DIRECTIONS: The span to repeat in the listing below runs from the line containing "of [OUTPUT_COLS], in" to the line containing "the result, and", inclusive. Repeat it exactly, and only it.

SUPPLIED DATA:

-----

(** X12. The projection never raises.  The labels of its result are those
    of [OUTPUT_COLS], in that order, each as often as the renamed input
    carries it (so a label that the renamed input repeats is repeated in
    the result, and a label it lacks is left out); every row has one cell
    per label; and the result has either as many rows as the input or
    neither columns nor rows. *)
Theorem select_output_cols_shape (df : DataFrame) :
  ∃ out, select_output_cols df = Ok out
    ∧ columns out
      = flat_map (λ c, replicate (occurrences c (columns (standardize_columns df))) c)
                 OUTPUT_COLS
    ∧ (∀ c, c ∈ columns out ↔ c ∈ OUTPUT_COLS ∧ c ∈ columns (standardize_columns df))
    ∧ Forall (λ r, length r = length (columns out)) (rows out)
    ∧ (length (rows out) = length (rows df) ∨ out = empty_frame).
Proof.
  rewrite select_output_cols_form. cbv zeta.
  rewrite <- (standardize_columns_rows df).
  generalize (standardize_columns df). intros d.
  pose proof (kept_columns_labels (columns d)) as Hlab.
  pose proof (elem_of_kept_columns (columns d)) as Hin.
  pose proof (elem_of_kept_labels (columns d)) as Hkept.
  destruct (kept_labels (columns d)) as [|c0 kept] eqn:Ek.
  - assert (kept_columns (columns d) = []) as E0
      by (unfold kept_columns; by rewrite Ek).
    eexists. split; [done|]. cbn [columns rows empty_frame].
    split_and!; [by rewrite <- Hlab, E0| |done|by right].
    intros c. by rewrite <- Hkept, <- Hin, E0.
  - eexists. split; [done|]. cbn [columns rows].
    split_and!; [exact Hlab| | |left; by rewrite length_map].
    + intros c. by rewrite Hin, Hkept.
    + apply Forall_fmap, Forall_true. intros r.
      change (length (project (columns d) r) = length (kept_columns (columns d)).*1).
      unfold project. generalize (kept_columns (columns d)). intros L.
      by rewrite length_map, length_fmap.
Qed.


Lemma select_output_cols_shape_witness :
  ∃ out, select_output_cols (mkDF ["FL_DATE"; "fl_date"; "OP_UNIQUE_CARRIER"]
                                  [ [Str "2023-01-01"; Str "2023-01-02"; Str "AA"] ])
         = Ok out
    ∧ columns out = ["FL_DATE"; "FL_DATE"; "OP_UNIQUE_CARRIER"].
Proof.
  destruct (select_output_cols_shape
              (mkDF ["FL_DATE"; "fl_date"; "OP_UNIQUE_CARRIER"]
                    [ [Str "2023-01-01"; Str "2023-01-02"; Str "AA"] ]))
    as (out & E & Hcols & _).
  exists out. split; [exact E|]. rewrite Hcols. vm_compute. reflexivity.
Defined.

Lemma apply_casts_idemp (cs : list string) (c : string) (v : value) :
  apply_casts cs c (apply_casts cs c v) = apply_casts cs c v.
Proof.
  rewrite !apply_casts_elem. case_bool_decide; [apply astype_string_idemp|done].
Qed.

Lemma kept_labels_again (cols : list string) :
  kept_labels (kept_columns cols).*1 = kept_labels cols.
Proof.
  unfold kept_labels. apply List.filter_ext_in. intros c Hc%list_elem_of_In.
  apply bool_decide_ext. rewrite elem_of_kept_columns, elem_of_kept_labels. tauto.
Qed.

Lemma positions_from_app (i : nat) (c : string) (l1 l2 : list string) :
  positions_from i c (l1 ++ l2)
  = positions_from i c l1 ++ positions_from (i + length l1) c l2.
Proof.
  revert i. induction l1 as [|x l1 IH]; intros i; cbn [app positions_from length].
  - by rewrite Nat.add_0_r.
  - rewrite IH. replace (S i + length l1)%nat with (i + S (length l1))%nat by lia.
    by case_decide.
Qed.

Lemma positions_from_replicate (i : nat) (c : string) (m : nat) :
  positions_from i c (replicate m c) = seq i m.
Proof.
  revert i. induction m as [|m IH]; intros i; [done|].
  cbn [replicate positions_from seq]. rewrite decide_True by done. by rewrite IH.
Qed.

Lemma zip_replicate_seq (c : string) (i m : nat) :
  zip (replicate m c) (seq i m) = map (pair c) (seq i m).
Proof.
  revert i. induction m as [|m IH]; intros i; [done|].
  cbn [replicate seq zip_with map]. by rewrite IH.
Qed.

-----

YOUR RESPONSE:
    of [OUTPUT_COLS], in that order, each as often as the renamed input
    carries it (so a label that the renamed input repeats is repeated in
    the result, and a label it lacks is left out); every row has one cell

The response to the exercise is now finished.